_WHAT YOU ARE ASKED TO DO:_
Copy word for word the lines from the start of the records through the line that contains "(forall id ck, 0", both included.

[Stored items]

##########

Lemma chunk_iov_add_ok s iov b cp ck :
  vec_ok s iov b -> ci_index iov < ci_size iov -> st_chunks s !! cp_parent cp = Some ck ->
  0 <= cp_data cp -> 0 < cp_len cp -> cp_data cp + cp_len cp <= ck_write ck -> ck_write ck <= Z.of_nat (length (ck_data ck)) ->
  (forall id ck, 0 < held_by iov id -> st_chunks s !! id = Some ck -> ck_write ck <= Z.of_nat (length (ck_data ck))) ->
  let t := take (Z.to_nat (cp_len cp)) (drop (Z.to_nat (cp_data cp)) (ck_data ck)) in
  Z.of_nat (length b) + cp_len cp < 2 ^ 63 ->
  exists iov', chunk_iov_add iov cp s = Some (0, iov', with_ref (cp_parent cp) ck s) /\
    vec_ok (with_ref (cp_parent cp) ck s) iov' (b ++ t) /\ ci_index iov' = ci_index iov + 1 /\ ci_size iov' = ci_size iov /\
    (forall id, held_by iov' id = held_by iov id + (if Nat.eqb (cp_parent cp) id then 1 else 0)).
Proof.
  intros Hv Hi Hck Ho Hn Hw Hl Hall t Hb. unfold chunk_iov_add.
  replace (ci_index iov <? ci_size iov) with true by zb. replace (0 <? cp_len cp) with true by zb. cbn [negb].
  unfold chunk_retain, upd_chunk. rewrite Hck. mstep. eexists. split; [reflexivity|].
  assert (Hv' : vec_ok (with_ref (cp_parent cp) ck s) iov b).
  { apply (vec_kept s); [done|done|]. intros id Hh. apply with_ref_kept; [done|done|]. intros ck'. now apply Hall. }
  assert (Ht : length t = Z.to_nat (cp_len cp)) by (unfold t; rewrite length_take, length_drop; lia).
  destruct Hv' as [Hiov Hcells]. pose proof (io_cells _ _ _ Hiov). pose proof (io_refs _ _ _ Hiov). pose proof (io_index _ _ _ Hiov).
  split; [|split; [done|split; [done|]]].
  - split.
    + apply set_cell_ok; [done|done| |rewrite length_app; lia]. unfold io_bytes. cbn. rewrite lookup_insert_eq. mstep. cbn.
      rewrite padd_drop by lia. mstep. rewrite memread_take by (rewrite length_drop; lia). reflexivity.
    + unfold used in *. cbn. replace (Z.to_nat (ci_index iov + 1)) with (S (Z.to_nat (ci_index iov))) by lia.
      erewrite !take_S_r by (apply list_lookup_insert_eq; lia). rewrite !take_insert_ge by lia.
      apply Forall2_app; [exact Hcells|]. constructor; [|constructor]. split; [done|]. cbn. rewrite lookup_insert_eq.
      eexists. split; [reflexivity|]. cbn. lia.
  - intros id. unfold held_by. cbn. replace (Z.to_nat (ci_index iov + 1)) with (S (Z.to_nat (ci_index iov))) by lia.
    erewrite take_S_r by (apply list_lookup_insert_eq; lia). rewrite take_insert_ge by lia. rewrite held_app. cbn. lia.
Qed.

(** ** The records of a stream *)

Definition octets (b : bytes) : Prop := Forall (fun x => 0 <= x < 256) b.

(** The header of the whole record [b] starts with, and its size. *)
Definition whole (b : bytes) : option (fcgi_header * nat) :=
  if Z.of_nat (length b) <? FCGI_HEADER_LEN then None else
  '(h, _) ← fcgi_read_header b;
  let n := FCGI_HEADER_LEN + h_body_len h + h_body_pad h in
  if Z.of_nat (length b) <? n then None else Some (h, Z.to_nat n).

Definition body_of (h : fcgi_header) (b : bytes) : bytes := take (Z.to_nat (h_body_len h)) (drop 8 b).

(** The headers and bodies of the records, and the bytes behind them. *)
Fixpoint split_records (fuel : nat) (b : bytes) : list (fcgi_header * bytes) * bytes :=
  match fuel with
  | O => ([], b)
  | S fuel =>
    match whole b with
    | Some (h, n) => let '(rs, l) := split_records fuel (drop n b) in ((h, body_of h b) :: rs, l)
    | None => ([], b)
    end
  end.
Definition records (b : bytes) : list (fcgi_header * bytes) * bytes := split_records (length b) b.

Inductive recs : bytes -> list (fcgi_header * bytes) -> bytes -> Prop :=
| recs_end b : whole b = None -> recs b [] b
| recs_cons b h n rs l : whole b = Some (h, n) -> recs (drop n b) rs l -> recs b ((h, body_of h b) :: rs) l.

Lemma octets_header b h x : octets b -> fcgi_read_header b = Some (h, x) -> header_ok h /\ x = FCGI_HEADER_LEN.
Proof.
  unfold octets. intros Hb H. destruct b as [|p0 [|p1 [|p2 [|p3 [|p4 [|p5 [|p6 b]]]]]]]; try done. injection H as <- <-.
  rewrite !Forall_cons in Hb. destruct Hb as (H0 & H1 & H2 & H3 & H4 & H5 & H6 & _). split; [|done].
  split; cbn; try lia; unfold be16; apply u16_range.
Qed.

Lemma whole_Some b h n : octets b -> whole b = Some (h, n) ->
  header_ok h /\ fcgi_read_header b = Some (h, FCGI_HEADER_LEN) /\ (8 <= n <= length b)%nat /\
  Z.of_nat n = FCGI_HEADER_LEN + h_body_len h + h_body_pad h.
Proof.
  unfold whole, FCGI_HEADER_LEN. intros Hb H. case_if_in H; [done|]. destruct (fcgi_read_header b) as [[h' x]|] eqn:Eh; [|done].
  destruct (octets_header _ _ _ Hb Eh) as [Hh ->]. cbn [mbind option_bind] in H. case_if_in H; [done|]. injection H as <- <-. zbool.
  pose proof (ho_len _ Hh). pose proof (ho_pad _ Hh). split; [done|]. split; [done|]. lia.
Qed.

Lemma header_take b n : (7 <= n)%nat -> (7 <= length b)%nat -> fcgi_read_header (take n b) = fcgi_read_header b.
Proof.
  intros Hn Hb. do 7 (destruct b as [|? b]; [cbn in Hb; lia|]). do 7 (destruct n as [|n]; [lia|]). reflexivity.
Qed.

Lemma header_some b : (7 <= length b)%nat -> exists h, fcgi_read_header b = Some (h, FCGI_HEADER_LEN).
Proof. intros Hb. do 7 (destruct b as [|? b]; [cbn in Hb; lia|]). by eexists. Qed.

Lemma whole_app a b h n : octets a -> whole a = Some (h, n) -> whole (a ++ b) = Some (h, n).
Proof.
  intros Ha Hw. destruct (whole_Some _ _ _ Ha Hw) as (Hh & Hr & Hn & Hz). unfold whole. rewrite length_app.
  replace (_ <? FCGI_HEADER_LEN) with false by (unfold FCGI_HEADER_LEN in *; zb).
  rewrite <- (header_take (a ++ b) (length a)) by (rewrite ?length_app; lia). rewrite take_app_length, Hr. mstep.
  rewrite <- Hz, Nat2Z.id. replace (_ <? Z.of_nat n) with false by zb. done.
Qed.

Lemma octets_drop n b : octets b -> octets (drop n b).
Proof. apply Forall_drop. Qed.

Lemma split_records_recs fuel b : octets b -> (length b <= fuel)%nat ->
  recs b (fst (split_records fuel b)) (snd (split_records fuel b)).
Proof.
  revert b; induction fuel as [|fuel IH]; intros b Hb Hl; cbn [split_records].
  - apply recs_end. destruct b; [done|cbn in Hl; lia].
  - destruct (whole b) as [[h n]|] eqn:Ew; [|now apply recs_end].
    destruct (whole_Some _ _ _ Hb Ew) as (_ & _ & Hn & _).
    specialize (IH (drop n b) (octets_drop _ _ Hb)). rewrite length_drop in IH. specialize (IH ltac:(lia)).
    destruct (split_records fuel (drop n b)) as [rs l]. now apply (recs_cons b h n).
Qed.

Lemma records_recs b : octets b -> recs b (fst (records b)) (snd (records b)).
Proof. intros Hb. now apply split_records_recs. Qed.

Lemma recs_fun b rs l rs' l' : recs b rs l -> recs b rs' l' -> rs = rs' /\ l = l'.
Proof.
  intros H. revert rs' l'; induction H as [b Hw|b h n rs l Hw H IH]; intros rs' l' H'; inversion H'; subst; try congruence; [done|].
  rewrite Hw in *. simplify_eq. match goal with H1 : recs (drop _ _) _ _ |- _ => destruct (IH _ _ H1) as [-> ->] end. done.
Qed.

(** What a part of the stream leaves is the beginning of the rest. *)
Lemma recs_app a b rs l : octets a -> recs (a ++ b) rs l ->
  exists rs1 l1 rs2, recs a rs1 l1 /\ recs (l1 ++ b) rs2 l /\ rs = rs1 ++ rs2.
Proof.
  intros Ha H. pose proof (records_recs a Ha) as Hr. destruct (records a) as [rs1 l1]. cbn in Hr.
  exists rs1, l1. revert rs H. induction Hr as [a Hw|a h n rs1 l1 Hw Hr IH]; intros rs H.
  { exists rs. split; [now apply recs_end|done]. }
  destruct (whole_Some _ _ _ Ha Hw) as (_ & Hh & Hn & Hz). pose proof (whole_app a b _ _ Ha Hw) as Hwb.
  inversion H as [? Hw' |? h' n' rs' l' Hw' Hrest]; subst; [congruence|]. rewrite Hwb in Hw'. injection Hw' as <- <-.
  rewrite drop_app_le in Hrest by lia. destruct (IH (octets_drop _ _ Ha) _ Hrest) as (rs2 & H1 & H2 & ->).
  exists rs2. split; [now apply (recs_cons a h n)|]. split; [done|]. cbn. f_equal. f_equal. unfold body_of.
  rewrite drop_app_le by lia. apply whole_Some in Hw as (Hok & _ & _ & _); [|done]. pose proof (ho_len _ Hok). pose proof (ho_pad _ Hok).
  unfold FCGI_HEADER_LEN in Hz. rewrite take_app_le; [done|]. rewrite length_drop. lia.
Qed.
Definition with_chunk (c : nat) (f : fcgi_fd) : fcgi_fd := f <| fd_chunk := Some c |>.

(** The socket changes from its chunk to a new one. *)
Definition moved (k : nat) (f : fcgi_fd) (c : nat) (s : store) (cx : fcgi_context) : fcgi_context :=
  cx <| cx_store := s |> <| cx_fdl := <[k := with_chunk c f]> (cx_fdl cx) |>.

Lemma holds_moved k f c s cx id : cx_fdl cx !! k = Some f ->
  holds (moved k f c s cx) id = holds cx id - attached id f + (if Nat.eqb c id then 1 else 0).
Proof.
  intros Hk. unfold holds. cbn. rewrite zsum_attached with (f := f) by done.
  replace (attached id (with_chunk c f)) with (if Nat.eqb c id then 1 else 0); [lia|].
  unfold attached. cbn. destruct (Nat.eqb_spec c id) as [<-|Hne]; [now rewrite bool_decide_true|now rewrite bool_decide_false by congruence].
Qed.

Lemma held_attached n m cx outs i r k f id : ctx_ok n m cx outs -> rl_rs (cx_rl cx) !! i = Some r -> cx_fdl cx !! k = Some f ->
  held_by (rq_iov r) id + attached id f <= holds cx id.
Proof.
  intros Hok Hi Hk. unfold holds.
  pose proof (zsum_elem (fun r => held_by (rq_iov r) id) _ _ _ ltac:(intros; apply held_nonneg) Hi).
  pose proof (zsum_elem (attached id) _ _ _ ltac:(intros; apply attached_range) Hk). cbn beta in *. lia.
Qed.

Lemma dropped_cases ck : (1 < ck_refs ck /\ dropped ck = Some (ck <| ck_refs := ck_refs ck - 1 |>)) \/ (ck_refs ck <= 1 /\ dropped ck = None).
Proof. unfold dropped. case_if; zbool; [left|right]; (split; [lia|done]). Qed.

Lemma fd_attached n m cx outs k f b : ctx_ok n m cx outs -> cx_fdl cx !! k = Some f -> fd_chunk f = Some b ->
  exists ck, st_chunks (cx_store cx) !! b = Some ck /\ ck_refs ck = holds cx b /\ 1 <= holds cx b < 2 ^ 31 - 2.
Proof.
  intros Hok Hk Hf. pose proof (fd_holds _ _ _ _ Hk Hf) as H1. destruct (held_chunk _ _ _ _ b Hok) as (ck & Hck & Hr); [lia|].
  exists ck. split; [done|]. split; [done|]. pose proof (holds_bound _ _ _ _ b Hok). lia.
Qed.

Lemma ctx_ok_moved n m cx outs k f c nc s' :
  ctx_ok n m cx outs -> cx_fdl cx !! k = Some f -> c = st_next (cx_store cx) -> chunk_ok nc -> ck_refs nc = 1 ->
  st_mem s' = st_mem (cx_store cx) -> st_next s' = S c ->
  (forall x, st_chunks s' !! x = if Nat.eqb c x then Some nc
                                 else if bool_decide (fd_chunk f = Some x) then ck ← st_chunks (cx_store cx) !! x; dropped ck
                                 else st_chunks (cx_store cx) !! x) ->
  ctx_ok n m (moved k f c s' cx) outs.
Proof.
  intros Hok Hk Hc Hnc Hn1 Hm Hn Hs. pose proof Hok as [_ _ Hr Hch _].
  assert (Hfresh : st_chunks (cx_store cx) !! c = None).
  { destruct (st_chunks (cx_store cx) !! c) as [ck|] eqn:E; [|done]. apply Hch in E as [_ E]. lia. }
  assert (Hne : forall b, fd_chunk f = Some b -> c <> b).
  { intros b Hb ->. destruct (fd_attached _ _ _ _ _ _ _ Hok Hk Hb) as (ck & Hck & _). congruence. }
  apply (ctx_ok_store n m cx); try done.
  - cbn. now rewrite length_insert.
  - intros i r id Hi Hh ck Hck. cbn. rewrite Hs. destruct (Nat.eqb_spec c id) as [<-|Hne']; [congruence|].
    destruct (Hch _ _ Hck) as [[] _]. pose proof (held_attached _ _ _ _ _ _ _ _ id Hok Hi Hk) as Ha. unfold attached in Ha.
    destruct (bool_decide (fd_chunk f = Some id)); [|exists ck; repeat split; (done || lia)].
    rewrite Hck. mstep. specialize (Hr id). rewrite Hck in Hr. destruct (dropped_cases ck) as [[_ ->]|[? _]]; [|lia].
    eexists. split; [reflexivity|]. cbn. repeat split; (done || lia).
  - intros id. rewrite holds_moved by done. cbn. rewrite Hs. specialize (Hr id). destruct (Nat.eqb_spec c id) as [<-|Hne'].
    + rewrite Hfresh in Hr. unfold attached. rewrite bool_decide_false by (intros E; now apply (Hne c)). lia.
    + unfold attached. destruct (bool_decide (fd_chunk f = Some id)) eqn:E.
      * apply bool_decide_eq_true in E. destruct (fd_attached _ _ _ _ _ _ _ Hok Hk E) as (ck & Hck & H1 & H2). rewrite Hck. mstep.
        destruct (dropped_cases ck) as [[? ->]|[? ->]]; cbn; lia.
      * destruct (st_chunks (cx_store cx) !! id); lia.
  - intros id ck. cbn. rewrite Hs, Hn. destruct (Nat.eqb_spec c id) as [<-|Hne']; [intros [= <-]; split; [done|lia]|].
    destruct (bool_decide (fd_chunk f = Some id)); [|intros H; apply Hch in H as [? ?]; split; [done|lia]].
    destruct (st_chunks (cx_store cx) !! id) as [ck0|] eqn:E; [|done]. mstep. apply Hch in E as [Hok0 ?].
    destruct (dropped_cases ck0) as [[_ ->]|[_ ->]]; [|done]. intros [= <-]. split; [destruct Hok0; now split|lia].
Qed.

(** ** The turns of the loop *)

Definition write_end (c : nat) (ck : chunk) : chunk_ptr :=
  {| cp_parent := c; cp_len := ck_size ck - ck_write ck; cp_data := ck_write ck |}.
Definition read_end (c : nat) (ck : chunk) : chunk_ptr :=
  {| cp_parent := c; cp_len := ck_write ck - ck_read ck; cp_data := ck_read ck |}.

Lemma chunk_write_ptr_run s c ck : st_chunks s !! c = Some ck -> chunk_ok ck -> chunk_write_ptr c s = Some (write_end c ck).
Proof. intros Hc []. unfold chunk_write_ptr. rewrite Hc. mstep. now rewrite u64_small by lia. Qed.

Lemma chunk_read_ptr_run s c ck : st_chunks s !! c = Some ck -> chunk_ok ck -> chunk_read_ptr c s = Some (read_end c ck).
Proof. intros Hc []. unfold chunk_read_ptr. rewrite Hc. mstep. now rewrite u64_small by lia. Qed.

(** Between [recv_chunk] and the read: there is room, and [left] is unread. *)
Record mid (cx : fcgi_context) (k : nat) (f : fcgi_fd) (st : recv_state) (c : nat) (ck : chunk) (left input : bytes) : Prop := {
  mi_at : attached_to cx k f c ck;
  mi_c : rv_c st = Some c;
  mi_write : rv_write st = write_end c ck;
  mi_room : ck_write ck < ck_size ck;
  mi_inherit : rv_inherit st = 0;
  mi_pkg : 0 <= rv_pkg_size st <= PKG_MAX;
  mi_left : unread ck = left;
  mi_read : input = [] -> cp_len (rv_read st) = 0 /\ (cp_parent (rv_read st) = c -> cp_data (rv_read st) = ck_read ck)
}.

(** The part of the context the reception of one socket leaves alone. *)
Record same_work (cx cx' : fcgi_context) (f f' : fcgi_fd) : Prop := {
  sw_states : states_of cx' = states_of cx;
  sw_off : rl_id_offset (cx_rl cx') = rl_id_offset (cx_rl cx);
  sw_fd : fd_fd f' = fd_fd f /\ fd_state f' = fd_state f
}.

Definition chunk_size_for (pkg : Z) : Z := Z.max 8148 pkg.

Lemma chunk_new_run pkg s : 0 <= pkg ->
  chunk_new (fun n => map sys_junk (seq 0 n)) (if CHUNK_SIZE 8192 <? pkg then SIZE_CHUNK pkg else 8192) s =
  (st_next s, s <| st_chunks := <[st_next s := fresh_chunk (chunk_size_for pkg) (map sys_junk (seq 0 (Z.to_nat (chunk_size_for pkg)))) <| ck_refs := 0 |>]> (st_chunks s) |>
                <| st_next := S (st_next s) |>).
Proof.
  intros Hp. unfold chunk_new, chunk_size_for, CHUNK_SIZE, SIZE_CHUNK, CHUNK_HEADER. change (8192 - 44) with 8148.
  destruct (8148 <? pkg) eqn:E; zbool; [replace (Z.max 8148 pkg) with pkg by lia|replace (Z.max 8148 pkg) with 8148 by lia].
  - now replace (pkg + 44 - 44) with pkg by lia.
  - reflexivity.
Qed.

(** A chunk is needed: the new one starts with the bytes left. *)
Lemma recv_chunk_new n m cx outs k f st left input w :
  ctx_ok n m cx outs -> cx_fdl cx !! k = Some f -> rv_inherit st = Z.of_nat (length left) ->
  tail_is (cx_store cx) (fd_chunk f) left -> (left <> [] -> Z.of_nat (length left) < rv_pkg_size st) -> 0 <= rv_pkg_size st <= PKG_MAX ->
  cp_len (rv_read st) = 0 \/ input <> [] -> (cp_parent (rv_read st) < st_next (cx_store cx))%nat \/ cp_data (rv_read st) = 0 ->
  (0 <? rv_inherit st) || (cp_len (rv_write st) <? FCGI_HEADER_LEN) = true ->
  exists st' cx' f' c ck, recv_chunk k st cx w = Some (Some st', cx', w) /\ ctx_ok n m cx' outs /\
    mid cx' k f' st' c ck left input /\ same_work cx cx' f f'.
Proof.
  intros Hok Hk Hi Ht Hpkg Hmax Hrd Hpar Hneed. unfold recv_chunk. rewrite Hneed.
  set (s := cx_store cx) in *. set (size := chunk_size_for (rv_pkg_size st)). set (c := st_next s).
  set (junk := map sys_junk (seq 0 (Z.to_nat size))).
  assert (Hsize : 8148 <= size <= 2 ^ 20 /\ Z.of_nat (length junk) = size /\ Z.of_nat (length left) < size).
  { unfold junk, size, chunk_size_for, PKG_MAX in *. rewrite length_map, length_seq.
    destruct left as [|x l]; [cbn [length]; lia|]. specialize (Hpkg ltac:(done)). lia. }
  destruct Hsize as (Hsz & Hjunk & Hleft).
  erewrite bindF_run; [|apply on_store_run; rewrite chunk_new_run by lia; reflexivity]. fold s size junk c. clearbody junk size.
  erewrite bindF_run; [|apply on_store_run; reflexivity]. cbn [cx_store set_field].
  erewrite bindF_run; [|apply get_fd_run; exact Hk]. set (s1 := chunk_list_add c _).
  pose proof Hok as [_ _ _ Hch _]. assert (Hc1 : st_chunks s1 !! c = Some (fresh_chunk size junk <| ck_refs := 0 |>)) by apply lookup_insert_eq.
  assert (Hold : forall x, x <> c -> st_chunks s1 !! x = st_chunks s !! x) by (intros; now apply lookup_insert_ne).
  assert (Hnc : forall b ck, st_chunks s !! b = Some ck -> b <> c) by (intros b ck E; apply Hch in E as [_ E]; unfold c, s in *; lia).
  destruct (fcgi_fd_set_chunk_run s1 f c size junk left) as (s2 & E & Hm & Hn & Hx); try done; try lia.
  { intros Hf. destruct (fd_attached _ _ _ _ _ _ _ Hok Hk Hf) as (ck & Hck & _). now apply (Hnc c ck). }
  { intros Hl. destruct (Ht Hl) as (b & ck & Hb & Hck & Hrest). exists b, ck. split; [done|]. rewrite Hold; [done|]. now apply (Hnc b ck). }
  { intros b Hb. destruct (fd_attached _ _ _ _ _ _ _ Hok Hk Hb) as (ck & Hck & Hr & Hh). exists ck. rewrite Hold; [|now apply (Hnc b ck)].
    split; [done|lia]. }
  rewrite Hi. erewrite bindF_run; [|apply on_store_run; cbn [cx_store set_field]; rewrite E; reflexivity]. cbn beta iota.
  erewrite bindF_run; [|reflexivity]. cbn [Z.eqb negb]. fold (with_chunk c f). set (nc := appended (fresh_chunk size junk) left) in *.
  destruct (appended_ok (fresh_chunk size junk) left) as (Hnok & Hun & _ & _); [split; cbn; lia|cbn; lia|]. fold nc in Hnok, Hun.
  assert (Hok' : ctx_ok n m (moved k f c s2 cx) outs).
  { apply (ctx_ok_moved n m cx outs k f c nc s2); try done. intros x. rewrite Hx. destruct (Nat.eqb_spec c x); [done|].
    destruct (bool_decide _); now rewrite Hold. }
  assert (Hc2 : st_chunks s2 !! c = Some nc) by now rewrite Hx, Nat.eqb_refl.
  unfold mbind at 1, F_bind at 1, get_cx at 1. cbn [cx_store set_field mod_cx cx_fdl].
  erewrite bindF_run; [|unfold liftF; rewrite (chunk_write_ptr_run _ _ nc) by done; reflexivity].
  eexists _, (moved k f c s2 cx), (with_chunk c f), c, nc. split; [reflexivity|]. split; [exact Hok'|]. split; [|done].
  split; cbn; try done; try lia.
  - split; [|done|done]. cbn. apply list_lookup_insert_eq. now apply lookup_lt_Some in Hk.
  - intros ->. split; [now destruct Hrd|]. intros Hp. destruct Hpar as [Hpar|Hpar]; [|done]. unfold c in Hp. lia.
Qed.

(** No chunk is needed. *)
Lemma recv_chunk_keep k st cx w :
  (0 <? rv_inherit st) || (cp_len (rv_write st) <? FCGI_HEADER_LEN) = false -> recv_chunk k st cx w = Some (Some st, cx, w).
Proof. intros H. unfold recv_chunk. now rewrite H. Qed.

Lemma set_write_run s c ck write : st_chunks s !! c = Some ck -> cp_parent write = c -> 0 <= cp_data write <= ck_size ck ->
  chunk_set_write_ptr c write s = Some (0, set_ck c (ck <| ck_write := cp_data write |>) s).
Proof.
  intros Hc <- Hp. unfold chunk_set_write_ptr, upd_chunk. rewrite Hc. mstep. rewrite Nat.eqb_refl.
  replace (_ && _) with true by zb. reflexivity.
Qed.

##########

_OUTPUT FOR THIS EXERCISE:_
Lemma chunk_iov_add_ok s iov b cp ck :
  vec_ok s iov b -> ci_index iov < ci_size iov -> st_chunks s !! cp_parent cp = Some ck ->
  0 <= cp_data cp -> 0 < cp_len cp -> cp_data cp + cp_len cp <= ck_write ck -> ck_write ck <= Z.of_nat (length (ck_data ck)) ->
  (forall id ck, 0 < held_by iov id -> st_chunks s !! id = Some ck -> ck_write ck <= Z.of_nat (length (ck_data ck))) ->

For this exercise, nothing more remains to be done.